Now, Sen. Ted Cruz, R-Texas, wants answers.

"The Bill of Rights should not be subject to corporate pressure or financial coercion," Cruz said in an official letter to the banks' CEOs on Friday.

Cruz is the chairman of the Subcommittee on the Constitution, which deals with civil rights, including Second Amendment rights.

The Subcommittee falls under the powerful Senate Judiciary Committee.

The financial behemoths are leveraging their respective market power to restrict gun sales and gun purchases beyond what state and federal laws require.

Specifically, Citigroup customers must now wait longer than the legal waiting period for gun background checks, and its business customers must refuse to sell firearms to adults under the age of 21.

Anyone who doesn't comply will have to "transition their business away from Citi," the bank said in a statement.

Citi is also prohibiting its business customers from carrying legal high-capacity magazines, although it's unclear what exactly that means.

Bank of America said it will no longer lend money to companies that manufacturer certain semi-automatic rifles, like the AR-15.
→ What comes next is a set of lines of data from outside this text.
Lemma signal_balanced k i : Balanced None k -> wp (signal i) (fun _ => Balanced None) k.
Proof.
  intros HB. unfold signal. do 2 kstep. case_valid a Ev; [|by kstep]. do 2 kstep.
  destruct (Z.leb_spec SEMAPHORE_MAX_SIZE (count s)) as [|Hc]; [by kstep|]. kstep. apply wp_upd_sem. intros s' Hs'.
  rewrite H in Hs'. injection Hs' as <-. pose proof (balanced_up k a s HB H Hc) as HB1.
  pose proof (proj2 (proj2 HB a s H)) as HR.
  do 2 kstep. simpl in H0. rewrite lookup_insert_eq in H0. injection H0 as <-. simpl count. rewrite s16_small by lia.
  destruct (count s + 1 <=? 0); [|by kstep].
  kstep. eapply wp_mono; [by apply balanced_flag|]. intros [] k2 HB2.
  kstep. eapply wp_mono; [by apply wake_one_balanced|]. intros [] k3 [HB3 _]. by apply quiet_balanced; [apply quiet_yield|].
Qed.

Lemma signaln_loop_balanced n k a : Balanced None k ->
  (forall s, sems k !! a = Some s -> count s + Z.of_nat n <= SEMAPHORE_MAX_SIZE) ->
  wp (signaln_loop n a) (fun _ => Balanced None) k.
Proof.
  revert k. induction n as [|n IH]; intros k HB Hn; simpl; [by kstep|]. do 2 kstep. specialize (Hn s H).
  kstep. apply wp_upd_sem. intros s' Hs'. rewrite H in Hs'. injection Hs' as <-.
  pose proof (balanced_up k a s HB H ltac:(lia)) as HB1. pose proof (proj2 (proj2 HB a s H)) as HR.
  do 2 kstep. simpl in H0. rewrite lookup_insert_eq in H0. injection H0 as <-. simpl count. rewrite s16_small by lia.
  kstep. eapply (wp_mono _ (fun _ k' => Balanced None k' /\ sems k' = <[a := set_count (count s + 1) s]> (sems k))).
  - destruct (count s + 1 <=? 0); [|by kstep]. eapply wp_mono; [by apply wake_one_balanced|]. done.
  - intros [] k1 [HB2 E]. apply IH; [done|]. rewrite E, lookup_insert_eq. intros ? [= <-]. simpl. rewrite s16_small; lia.
Qed.

Lemma signaln_balanced k i n : Balanced None k -> wp (signaln i n) (fun _ => Balanced None) k.
Proof.
  intros HB. unfold signaln. do 2 kstep. case_valid a Ev; [|by kstep]. destruct (Z.ltb_spec n 0); [by kstep|].
  do 2 kstep. destruct (Z.ltb_spec SEMAPHORE_MAX_SIZE (count s + n)); [by kstep|].
  kstep. apply wp_upd_sem. intros s' Hs'. rewrite H0 in Hs'. injection Hs' as <-.
  assert (Balanced None (set_sems (<[a := set_was_reset false s]> (sems k)) k)) as HB1.
  { eapply balanced_put; [exact HB|done|]. exact (proj2 HB a s H0). }
  kstep. eapply wp_mono; [apply signaln_loop_balanced; [done|]|].
  - simpl. rewrite lookup_insert_eq. intros ? [= <-]. simpl. lia.
  - intros [] k3 HB3. by apply quiet_balanced; [apply quiet_yield|].
Qed.

Lemma try_wait_balanced k i : Balanced None k -> wp (try_wait i) (fun _ => Balanced None) k.
Proof.
  intros HB. unfold try_wait. do 2 kstep. case_valid a Ev; [|by kstep]. do 2 kstep. destruct (_ =? _); [by kstep|].
  destruct (Z.ltb_spec 0 (count s)); [|by kstep]. kstep. apply wp_upd_sem. intros s' Hs'. rewrite H in Hs'. injection Hs' as <-.
  kstep. by apply balanced_down.
Qed.

(** A process starts to wait. *)
Lemma balanced_enqueue k k' a s prio b l : Balanced None k -> sems k !! a = Some s -> - SEMAPHORE_MAX_SIZE < count s <= 0 ->
  queues k !! QSem a = Some l -> one_queue k' -> queues k' = <[QSem a := insert_prio prio b l]> (queues k) ->
  sems k' = <[a := set_count (count s - 1) s]> (sems k) -> Balanced None k'.
Proof.
  intros HB Hs Hc Hl HO Eq Es. split; [done|]. intros c s'. unfold balanced_by, waiting_on. rewrite Eq, Es.
  destruct (decide (a = c)) as [<-|E].
  - rewrite !lookup_insert_eq. intros [= <-]. simpl. rewrite s16_small by lia. destruct (proj2 HB a s Hs) as [HL HR].
    unfold waiting_on in HL. rewrite Hl in HL. simpl in HL. rewrite (Permutation_length (Refinement.insert_prio_perm prio b l)). simpl. lia.
  - rewrite !lookup_insert_ne by congruence. exact (proj2 HB c s').
Qed.

Lemma wait_balanced k i : Balanced None k -> wp (wait i) (fun _ => Balanced None) k.
Proof.
  intros HB. unfold wait. do 2 kstep. case_valid a Ev; [|by kstep]. do 2 kstep.
  destruct (Z.leb_spec (count s) (- SEMAPHORE_MAX_SIZE)) as [|Hc]; [by kstep|]. kstep. apply wp_upd_sem. intros s' Hs'.
  rewrite H in Hs'. injection Hs' as <-. pose proof (proj2 (proj2 HB a s H)) as HR.
  do 2 kstep. simpl in H0. rewrite lookup_insert_eq in H0. injection H0 as <-. simpl count. rewrite s16_small by lia.
  destruct (Z.ltb_spec (count s - 1) 0); [|kstep; apply balanced_down; [done..|lia]].
  do 8 kstep. apply (quiet_balanced None); [apply quiet_scheduler|].
  eapply (balanced_enqueue k _ a s _ _ l HB H); [lia|done| |reflexivity|reflexivity].
  eapply one_queue_add; [apply HB|done|done].
Qed.

(** Every process that waits is taken out. *)
Lemma wake_all_balanced n k a f : one_queue k ->
  wp (wake_all n (QSem a) f) (fun _ k' => one_queue k' /\ queues k' !! QSem a = Some [] /\ sems k' = sems k /\
    forall b, b <> a -> queues k' !! QSem b = queues k !! QSem b) k.
Proof.
  revert k. induction n as [|n IH]; intros k HO; simpl; [kstep|]. do 2 kstep. case_bool_decide as E.
  - kstep. by subst.
  - kstep. apply wp_queue_out; [intros; by do 2 kstep|]. intros l' w Hl' Hla. kstep. apply wp_lift_opt. intros ? [= <-].
    do 4 kstep. simpl in *. rewrite lookup_insert_ne in H1 by done.
    eapply wp_mono; [apply IH|].
    + eapply one_queue_add.
      * by apply (one_queue_out k).
      * simpl. by rewrite lookup_insert_ne.
      * done.
    + intros [] k' (H3 & H4 & H5 & H6). split_and!; [done..|]. intros b Hb. rewrite H6 by done. simpl.
      by rewrite !lookup_insert_ne by congruence.
Qed.

Lemma sreset_balanced k i n : n <= SEMAPHORE_MAX_SIZE -> Balanced None k -> wp (sreset i n) (fun _ => Balanced None) k.
Proof.
  intros Hmax HB. unfold sreset. do 2 kstep. case_valid a Ev; [|by kstep]. destruct (Z.ltb_spec n 0); [by kstep|].
  unfold wake_waiting. do 3 kstep. eapply wp_mono; [apply wake_all_balanced, HB|]. intros [] k1 (HO & Ha & Es & Hother).
  kstep. apply wp_upd_sem. intros s Hs.
  assert (Balanced None (set_sems (<[a := set_count n s]> (sems k1)) k1)) as HB1.
  { split; [done|]. intros b s'. unfold balanced_by, waiting_on. simpl. destruct (decide (a = b)) as [<-|E].
    - rewrite lookup_insert_eq. intros [= <-]. rewrite Ha. simpl. rewrite s16_small; unfold SEMAPHORE_MAX_SIZE in *; lia.
    - rewrite lookup_insert_ne, Hother by congruence. rewrite Es. exact (proj2 HB b s'). }
  kstep. eapply wp_mono; [by apply balanced_flag|]. intros [] k3 HB3. by apply quiet_balanced; [apply quiet_yield|].
Qed.
(** Every slot is visited within [7 + size] rounds. *)
Lemma probe_onto k h y : 0 <= k <= 32 -> 0 <= y < 2 ^ k -> exists n, Z.of_nat n < 7 + 2 ^ k /\ probe (2 ^ k - 1) h n = y.
Proof.
  intros Hk Hy. destruct (lcg_onto k (probe_state (2 ^ k - 1) h 7).1 y) as (n & Hn & E); [lia..|].
  exists (7 + n)%nat. split; [lia|]. unfold probe. rewrite land_pow2, probe_lcg by lia. done.
Qed.

(** ** Counting slots *)

Section Slots.
Context {Key : Type}.
Implicit Types (l : list (hash_slot Key)) (s : hash_slot Key).

Definition actives l : nat := length (filter (fun s => mode s = SL_ACTIVE) l).
Definition used l : nat := length (filter (fun s => mode s <> SL_EMPTY) l).

Lemma filter_insert_length (Q : hash_slot Key -> Prop) `{forall s, Decision (Q s)} l i s s0 : l !! i = Some s0 ->
  (length (filter Q (<[i := s]> l)) + (if decide (Q s0) then 1 else 0) = length (filter Q l) + (if decide (Q s) then 1 else 0))%nat.
Proof.
  intros Hi. pose proof (lookup_lt_Some _ _ _ Hi). rewrite insert_take_drop by done.
  rewrite <- (take_drop_middle l i s0 Hi) at 3. rewrite !filter_app, !length_app, !filter_cons.
  destruct (decide (Q s)), (decide (Q s0)); simpl; lia.
Qed.

Lemma actives_used l : (actives l <= used l)%nat.
Proof.
  unfold actives, used. induction l as [|s l IH]; [done|]. rewrite !filter_cons.
  destruct (decide (mode s = SL_ACTIVE)) as [E|E], (decide (mode s <> SL_EMPTY)) as [E'|E']; simpl; try lia.
  destruct E'. by rewrite E.
Qed.

Lemma empty_exists l : (used l < length l)%nat -> exists i s, l !! i = Some s /\ mode s = SL_EMPTY.
Proof.
  unfold used. induction l as [|s l IH]; simpl; [lia|]. rewrite filter_cons. destruct (decide (mode s <> SL_EMPTY)) as [E|E].
  - intros H. destruct IH as (i & s' & ? & ?); [simpl in H; lia|]. by exists (S i), s'.
  - intros _. exists 0%nat, s. split; [done|]. destruct (decide (mode s = SL_EMPTY)); [done|]. by destruct E.
Qed.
Cruz characterized the banks' actions as financial coercion verging on "political blackmail."

He likened the moves to the Obama administration's abuse of power through "Operation Choke Point," and Mayor Rahm Emanuel's efforts to punish CEOs into agreeing with his preferred gun policies.

"Your efforts at 'legislating through Wall Street,'" Cruz said, "and those politicians who are urging you on pose serious threats to our rights."

The conservative Texan issued several questions to the CEOs asking whether they are lobbying other mega-banks to create similar policies, and if any government officials have made threats, or promises relating to their new gun positions.

The issue is muddied by the fact that both Citigroup and Bank of America received enormous taxpayer sums during the "too big to fail" financial crisis of 2008, something Cruz made sure to point out in his letter.

Citigroup received $20 billion in cash, in addition to hundreds of billions of dollars in support, to guarantee its bad investments - the most cash and guarantees of any financial institutionduring the crash.

Bank of America received a taxpayer bailout of $45 billion and a guarantee of $118 billion against potential losses.

"Your banks exist today only because of the (perhaps foolish) largess of the taxpayers whose constitutional rights you are now trying to restrict," Cruz said.